- Your task -
The answer must consist of every line from the data that holds the string "genNewIdForRule".

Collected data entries
--
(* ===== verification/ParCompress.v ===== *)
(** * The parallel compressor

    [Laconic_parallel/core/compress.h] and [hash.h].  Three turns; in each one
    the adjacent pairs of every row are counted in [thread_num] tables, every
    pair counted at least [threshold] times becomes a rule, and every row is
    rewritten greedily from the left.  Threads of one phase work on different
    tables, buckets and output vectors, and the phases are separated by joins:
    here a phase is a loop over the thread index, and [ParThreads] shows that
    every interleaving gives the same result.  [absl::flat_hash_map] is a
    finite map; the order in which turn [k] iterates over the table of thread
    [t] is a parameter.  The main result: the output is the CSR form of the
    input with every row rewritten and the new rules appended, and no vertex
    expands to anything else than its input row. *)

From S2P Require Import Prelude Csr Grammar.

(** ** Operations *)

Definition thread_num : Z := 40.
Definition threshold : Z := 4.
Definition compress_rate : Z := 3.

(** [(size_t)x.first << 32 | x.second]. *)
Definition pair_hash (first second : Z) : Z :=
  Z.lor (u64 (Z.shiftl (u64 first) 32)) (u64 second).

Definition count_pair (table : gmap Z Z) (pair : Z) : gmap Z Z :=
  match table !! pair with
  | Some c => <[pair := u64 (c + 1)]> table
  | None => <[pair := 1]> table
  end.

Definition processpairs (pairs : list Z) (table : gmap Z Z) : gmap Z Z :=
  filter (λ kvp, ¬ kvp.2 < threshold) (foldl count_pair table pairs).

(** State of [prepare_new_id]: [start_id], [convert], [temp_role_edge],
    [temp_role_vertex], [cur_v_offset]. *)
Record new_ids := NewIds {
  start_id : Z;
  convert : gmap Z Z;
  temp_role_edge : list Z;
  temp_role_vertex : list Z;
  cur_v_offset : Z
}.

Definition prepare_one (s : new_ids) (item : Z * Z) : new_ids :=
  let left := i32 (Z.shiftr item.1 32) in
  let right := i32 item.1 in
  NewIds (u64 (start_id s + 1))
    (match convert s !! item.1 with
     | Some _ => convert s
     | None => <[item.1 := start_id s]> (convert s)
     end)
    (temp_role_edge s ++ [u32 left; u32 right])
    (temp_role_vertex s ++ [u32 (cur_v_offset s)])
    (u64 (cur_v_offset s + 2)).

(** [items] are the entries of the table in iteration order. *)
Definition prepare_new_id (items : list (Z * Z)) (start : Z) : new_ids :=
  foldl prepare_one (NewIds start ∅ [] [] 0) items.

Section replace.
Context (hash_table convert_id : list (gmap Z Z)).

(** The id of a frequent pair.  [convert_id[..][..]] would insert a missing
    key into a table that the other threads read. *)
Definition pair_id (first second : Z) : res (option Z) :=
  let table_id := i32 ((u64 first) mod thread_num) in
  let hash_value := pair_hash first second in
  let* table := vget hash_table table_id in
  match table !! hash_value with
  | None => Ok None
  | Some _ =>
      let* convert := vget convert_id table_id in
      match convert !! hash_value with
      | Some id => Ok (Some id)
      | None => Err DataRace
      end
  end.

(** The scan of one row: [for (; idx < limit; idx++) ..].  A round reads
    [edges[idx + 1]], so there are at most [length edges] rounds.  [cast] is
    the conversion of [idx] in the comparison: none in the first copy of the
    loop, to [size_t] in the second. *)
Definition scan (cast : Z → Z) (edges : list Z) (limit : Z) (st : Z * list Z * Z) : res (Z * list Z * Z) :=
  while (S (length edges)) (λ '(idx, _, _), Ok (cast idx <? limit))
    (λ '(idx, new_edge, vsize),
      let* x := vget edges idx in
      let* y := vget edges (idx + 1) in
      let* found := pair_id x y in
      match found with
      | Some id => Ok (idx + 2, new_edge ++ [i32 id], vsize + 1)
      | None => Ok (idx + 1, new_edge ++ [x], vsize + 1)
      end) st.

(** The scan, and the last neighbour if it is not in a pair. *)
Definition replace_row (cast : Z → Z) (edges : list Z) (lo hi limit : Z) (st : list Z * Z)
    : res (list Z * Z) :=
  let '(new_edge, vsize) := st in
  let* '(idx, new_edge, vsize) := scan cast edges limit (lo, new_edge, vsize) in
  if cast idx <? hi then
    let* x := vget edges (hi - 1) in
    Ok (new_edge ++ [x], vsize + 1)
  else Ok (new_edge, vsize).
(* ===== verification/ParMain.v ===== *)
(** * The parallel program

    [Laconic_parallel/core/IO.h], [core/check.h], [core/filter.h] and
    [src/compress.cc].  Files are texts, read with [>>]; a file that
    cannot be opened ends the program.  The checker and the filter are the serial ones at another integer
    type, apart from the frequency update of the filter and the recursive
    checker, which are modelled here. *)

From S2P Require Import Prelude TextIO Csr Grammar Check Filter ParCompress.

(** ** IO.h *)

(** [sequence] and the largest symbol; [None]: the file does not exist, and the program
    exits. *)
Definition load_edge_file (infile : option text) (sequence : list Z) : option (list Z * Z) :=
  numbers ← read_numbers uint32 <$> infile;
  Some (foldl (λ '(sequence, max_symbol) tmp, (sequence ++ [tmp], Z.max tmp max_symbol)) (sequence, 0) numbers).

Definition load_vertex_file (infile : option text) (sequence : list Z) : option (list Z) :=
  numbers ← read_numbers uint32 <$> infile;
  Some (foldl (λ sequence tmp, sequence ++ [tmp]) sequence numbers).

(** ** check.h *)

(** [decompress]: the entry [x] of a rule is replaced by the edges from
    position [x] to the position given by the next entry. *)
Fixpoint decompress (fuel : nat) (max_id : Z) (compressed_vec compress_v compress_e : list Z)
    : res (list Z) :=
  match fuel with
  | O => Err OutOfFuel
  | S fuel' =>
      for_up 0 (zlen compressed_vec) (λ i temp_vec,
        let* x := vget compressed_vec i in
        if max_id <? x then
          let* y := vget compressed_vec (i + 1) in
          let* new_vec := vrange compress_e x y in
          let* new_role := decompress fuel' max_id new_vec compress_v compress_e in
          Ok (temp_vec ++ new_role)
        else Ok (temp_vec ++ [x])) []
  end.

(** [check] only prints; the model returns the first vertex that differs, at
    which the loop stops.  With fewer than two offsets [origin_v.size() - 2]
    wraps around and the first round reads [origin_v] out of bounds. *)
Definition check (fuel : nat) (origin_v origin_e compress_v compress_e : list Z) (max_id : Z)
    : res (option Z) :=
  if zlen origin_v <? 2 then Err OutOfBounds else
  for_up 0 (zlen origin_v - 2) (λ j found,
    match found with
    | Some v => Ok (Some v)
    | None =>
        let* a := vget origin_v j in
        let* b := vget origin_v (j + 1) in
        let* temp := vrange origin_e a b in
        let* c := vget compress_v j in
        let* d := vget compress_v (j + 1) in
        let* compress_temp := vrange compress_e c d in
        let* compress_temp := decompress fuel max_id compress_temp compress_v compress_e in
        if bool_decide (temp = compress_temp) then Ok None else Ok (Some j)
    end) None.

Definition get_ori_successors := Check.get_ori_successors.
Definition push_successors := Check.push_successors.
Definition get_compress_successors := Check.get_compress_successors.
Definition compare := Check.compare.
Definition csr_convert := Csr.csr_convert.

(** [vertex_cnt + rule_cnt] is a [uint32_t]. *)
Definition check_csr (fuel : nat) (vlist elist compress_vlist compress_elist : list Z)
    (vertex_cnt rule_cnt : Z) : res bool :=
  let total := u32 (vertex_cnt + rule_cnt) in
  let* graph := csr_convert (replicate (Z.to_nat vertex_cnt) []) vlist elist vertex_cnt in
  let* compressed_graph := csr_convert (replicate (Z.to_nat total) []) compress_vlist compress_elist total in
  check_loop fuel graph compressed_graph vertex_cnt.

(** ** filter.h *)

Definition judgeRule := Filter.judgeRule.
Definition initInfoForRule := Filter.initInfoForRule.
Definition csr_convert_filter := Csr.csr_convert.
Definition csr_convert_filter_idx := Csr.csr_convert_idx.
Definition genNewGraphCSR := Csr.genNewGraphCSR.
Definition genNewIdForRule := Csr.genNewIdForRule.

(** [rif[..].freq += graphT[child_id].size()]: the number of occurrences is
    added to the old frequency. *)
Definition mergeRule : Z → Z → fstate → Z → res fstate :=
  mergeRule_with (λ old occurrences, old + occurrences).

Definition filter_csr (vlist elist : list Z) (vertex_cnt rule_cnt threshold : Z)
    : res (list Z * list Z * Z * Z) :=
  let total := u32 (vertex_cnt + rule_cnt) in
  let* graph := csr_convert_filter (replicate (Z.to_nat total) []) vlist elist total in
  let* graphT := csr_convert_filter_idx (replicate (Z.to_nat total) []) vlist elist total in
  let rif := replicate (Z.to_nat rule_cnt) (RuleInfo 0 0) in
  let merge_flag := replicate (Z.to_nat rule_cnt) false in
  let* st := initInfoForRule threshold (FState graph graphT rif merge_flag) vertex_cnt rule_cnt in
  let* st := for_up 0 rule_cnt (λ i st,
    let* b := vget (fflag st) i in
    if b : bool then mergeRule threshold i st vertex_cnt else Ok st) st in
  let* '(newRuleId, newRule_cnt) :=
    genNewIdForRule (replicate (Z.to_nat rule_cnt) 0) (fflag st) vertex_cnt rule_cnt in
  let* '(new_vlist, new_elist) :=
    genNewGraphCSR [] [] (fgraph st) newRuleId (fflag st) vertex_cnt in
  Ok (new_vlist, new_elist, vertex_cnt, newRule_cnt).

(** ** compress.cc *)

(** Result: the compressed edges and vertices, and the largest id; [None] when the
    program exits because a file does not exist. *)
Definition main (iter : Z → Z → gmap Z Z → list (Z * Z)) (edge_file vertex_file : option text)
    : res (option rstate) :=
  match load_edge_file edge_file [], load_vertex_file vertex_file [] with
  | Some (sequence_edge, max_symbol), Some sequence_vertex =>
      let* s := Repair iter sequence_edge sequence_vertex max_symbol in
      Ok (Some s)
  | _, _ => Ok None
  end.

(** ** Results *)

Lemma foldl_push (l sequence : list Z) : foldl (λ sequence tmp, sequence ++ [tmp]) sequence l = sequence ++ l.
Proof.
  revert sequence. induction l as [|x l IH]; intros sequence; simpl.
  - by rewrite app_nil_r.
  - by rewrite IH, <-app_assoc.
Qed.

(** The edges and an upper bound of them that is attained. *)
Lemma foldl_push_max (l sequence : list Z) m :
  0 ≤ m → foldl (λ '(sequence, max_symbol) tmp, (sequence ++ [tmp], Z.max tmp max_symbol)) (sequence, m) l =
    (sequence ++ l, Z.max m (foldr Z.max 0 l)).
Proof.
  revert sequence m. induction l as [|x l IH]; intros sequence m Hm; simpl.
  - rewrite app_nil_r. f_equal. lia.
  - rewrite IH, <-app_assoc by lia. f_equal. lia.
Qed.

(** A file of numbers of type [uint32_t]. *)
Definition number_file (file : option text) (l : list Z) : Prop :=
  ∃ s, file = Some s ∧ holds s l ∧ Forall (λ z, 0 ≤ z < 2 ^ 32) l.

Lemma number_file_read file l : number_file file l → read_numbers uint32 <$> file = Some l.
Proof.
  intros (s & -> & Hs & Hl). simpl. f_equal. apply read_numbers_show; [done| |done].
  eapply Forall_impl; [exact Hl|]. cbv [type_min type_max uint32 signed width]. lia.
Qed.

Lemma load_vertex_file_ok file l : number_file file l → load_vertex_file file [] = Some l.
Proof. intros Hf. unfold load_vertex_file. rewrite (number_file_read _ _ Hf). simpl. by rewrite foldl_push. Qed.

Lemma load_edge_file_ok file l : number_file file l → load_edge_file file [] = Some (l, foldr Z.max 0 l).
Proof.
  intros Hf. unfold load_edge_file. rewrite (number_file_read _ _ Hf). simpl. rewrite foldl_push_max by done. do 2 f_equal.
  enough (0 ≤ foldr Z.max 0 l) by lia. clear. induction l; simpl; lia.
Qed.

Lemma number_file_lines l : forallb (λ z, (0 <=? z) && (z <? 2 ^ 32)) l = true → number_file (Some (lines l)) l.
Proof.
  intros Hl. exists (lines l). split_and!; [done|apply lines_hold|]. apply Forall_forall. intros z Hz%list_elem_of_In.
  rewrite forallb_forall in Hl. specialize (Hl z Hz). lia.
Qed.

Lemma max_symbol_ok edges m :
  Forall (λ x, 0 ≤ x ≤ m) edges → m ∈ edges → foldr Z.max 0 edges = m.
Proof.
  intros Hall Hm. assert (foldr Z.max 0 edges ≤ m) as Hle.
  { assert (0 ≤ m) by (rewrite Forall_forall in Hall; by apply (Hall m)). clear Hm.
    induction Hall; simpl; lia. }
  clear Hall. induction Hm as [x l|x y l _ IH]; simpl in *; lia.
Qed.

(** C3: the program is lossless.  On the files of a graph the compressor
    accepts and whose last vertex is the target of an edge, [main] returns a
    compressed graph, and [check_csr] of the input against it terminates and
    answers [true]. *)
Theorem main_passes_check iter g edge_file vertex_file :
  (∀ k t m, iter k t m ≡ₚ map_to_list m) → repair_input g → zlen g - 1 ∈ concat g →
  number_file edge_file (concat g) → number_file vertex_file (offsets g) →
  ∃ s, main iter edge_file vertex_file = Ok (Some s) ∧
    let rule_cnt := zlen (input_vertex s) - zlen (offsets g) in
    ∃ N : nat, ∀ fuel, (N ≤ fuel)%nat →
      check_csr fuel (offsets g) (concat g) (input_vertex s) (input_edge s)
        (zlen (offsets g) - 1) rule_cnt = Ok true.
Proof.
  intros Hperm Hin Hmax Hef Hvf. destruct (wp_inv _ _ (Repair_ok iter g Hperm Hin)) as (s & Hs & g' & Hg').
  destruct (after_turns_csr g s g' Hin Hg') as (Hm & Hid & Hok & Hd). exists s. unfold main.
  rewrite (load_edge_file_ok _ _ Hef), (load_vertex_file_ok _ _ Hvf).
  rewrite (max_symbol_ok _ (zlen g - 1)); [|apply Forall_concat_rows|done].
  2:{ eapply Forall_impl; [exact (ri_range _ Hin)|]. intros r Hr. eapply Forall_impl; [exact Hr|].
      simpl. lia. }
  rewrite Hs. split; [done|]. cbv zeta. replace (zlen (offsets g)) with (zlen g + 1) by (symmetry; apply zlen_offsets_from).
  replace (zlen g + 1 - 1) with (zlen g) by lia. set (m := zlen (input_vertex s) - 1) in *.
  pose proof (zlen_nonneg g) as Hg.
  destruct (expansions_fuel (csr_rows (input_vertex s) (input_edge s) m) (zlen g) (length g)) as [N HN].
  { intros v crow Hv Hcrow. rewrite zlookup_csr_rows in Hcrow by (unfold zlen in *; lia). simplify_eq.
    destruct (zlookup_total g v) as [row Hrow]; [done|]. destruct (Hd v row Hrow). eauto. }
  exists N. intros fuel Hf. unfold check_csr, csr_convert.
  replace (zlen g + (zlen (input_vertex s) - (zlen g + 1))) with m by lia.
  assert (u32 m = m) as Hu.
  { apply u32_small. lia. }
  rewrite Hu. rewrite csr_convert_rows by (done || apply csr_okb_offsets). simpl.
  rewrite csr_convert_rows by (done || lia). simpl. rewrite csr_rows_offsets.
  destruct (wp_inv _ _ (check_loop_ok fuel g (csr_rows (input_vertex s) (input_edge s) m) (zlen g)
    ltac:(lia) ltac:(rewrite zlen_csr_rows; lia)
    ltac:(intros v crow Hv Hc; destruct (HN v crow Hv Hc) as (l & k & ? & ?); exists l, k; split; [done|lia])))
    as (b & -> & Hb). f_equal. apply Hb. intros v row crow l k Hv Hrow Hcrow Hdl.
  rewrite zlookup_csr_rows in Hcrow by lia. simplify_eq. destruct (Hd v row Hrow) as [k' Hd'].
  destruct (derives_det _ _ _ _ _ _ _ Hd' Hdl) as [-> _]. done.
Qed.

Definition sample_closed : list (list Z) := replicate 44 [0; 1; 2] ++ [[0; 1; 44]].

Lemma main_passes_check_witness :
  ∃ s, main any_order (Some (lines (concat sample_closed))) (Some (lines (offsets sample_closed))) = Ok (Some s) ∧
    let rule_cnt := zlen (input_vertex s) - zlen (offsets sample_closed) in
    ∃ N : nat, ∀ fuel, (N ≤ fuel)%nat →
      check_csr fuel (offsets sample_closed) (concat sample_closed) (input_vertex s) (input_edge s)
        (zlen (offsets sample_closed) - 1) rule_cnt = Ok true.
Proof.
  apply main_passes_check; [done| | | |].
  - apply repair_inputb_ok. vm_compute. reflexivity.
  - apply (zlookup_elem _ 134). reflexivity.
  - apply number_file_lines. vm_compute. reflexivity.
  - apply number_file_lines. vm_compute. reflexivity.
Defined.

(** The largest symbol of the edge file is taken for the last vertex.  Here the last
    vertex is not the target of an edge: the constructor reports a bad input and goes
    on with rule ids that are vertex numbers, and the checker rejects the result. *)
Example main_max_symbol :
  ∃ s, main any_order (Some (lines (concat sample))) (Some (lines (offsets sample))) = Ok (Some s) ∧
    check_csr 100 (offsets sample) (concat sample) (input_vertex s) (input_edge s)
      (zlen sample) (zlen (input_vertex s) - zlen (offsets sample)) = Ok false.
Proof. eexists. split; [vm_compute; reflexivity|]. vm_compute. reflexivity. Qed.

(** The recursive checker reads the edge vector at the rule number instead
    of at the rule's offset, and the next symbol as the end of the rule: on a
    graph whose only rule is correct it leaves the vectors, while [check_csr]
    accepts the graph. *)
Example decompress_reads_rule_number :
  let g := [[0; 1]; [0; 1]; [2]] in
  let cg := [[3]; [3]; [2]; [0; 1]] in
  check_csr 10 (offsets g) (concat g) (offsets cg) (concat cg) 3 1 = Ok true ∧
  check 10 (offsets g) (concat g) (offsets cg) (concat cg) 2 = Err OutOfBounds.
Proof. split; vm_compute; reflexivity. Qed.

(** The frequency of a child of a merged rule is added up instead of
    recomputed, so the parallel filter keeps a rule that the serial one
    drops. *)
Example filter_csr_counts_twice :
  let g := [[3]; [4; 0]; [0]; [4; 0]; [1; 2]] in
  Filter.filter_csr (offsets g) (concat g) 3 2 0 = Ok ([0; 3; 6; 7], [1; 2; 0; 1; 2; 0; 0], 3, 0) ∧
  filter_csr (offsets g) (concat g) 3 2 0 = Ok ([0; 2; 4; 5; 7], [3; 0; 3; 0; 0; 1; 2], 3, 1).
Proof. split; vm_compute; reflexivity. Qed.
--
- Output -
Definition genNewIdForRule := Csr.genNewIdForRule.
    genNewIdForRule (replicate (Z.to_nat rule_cnt) 0) (fflag st) vertex_cnt rule_cnt in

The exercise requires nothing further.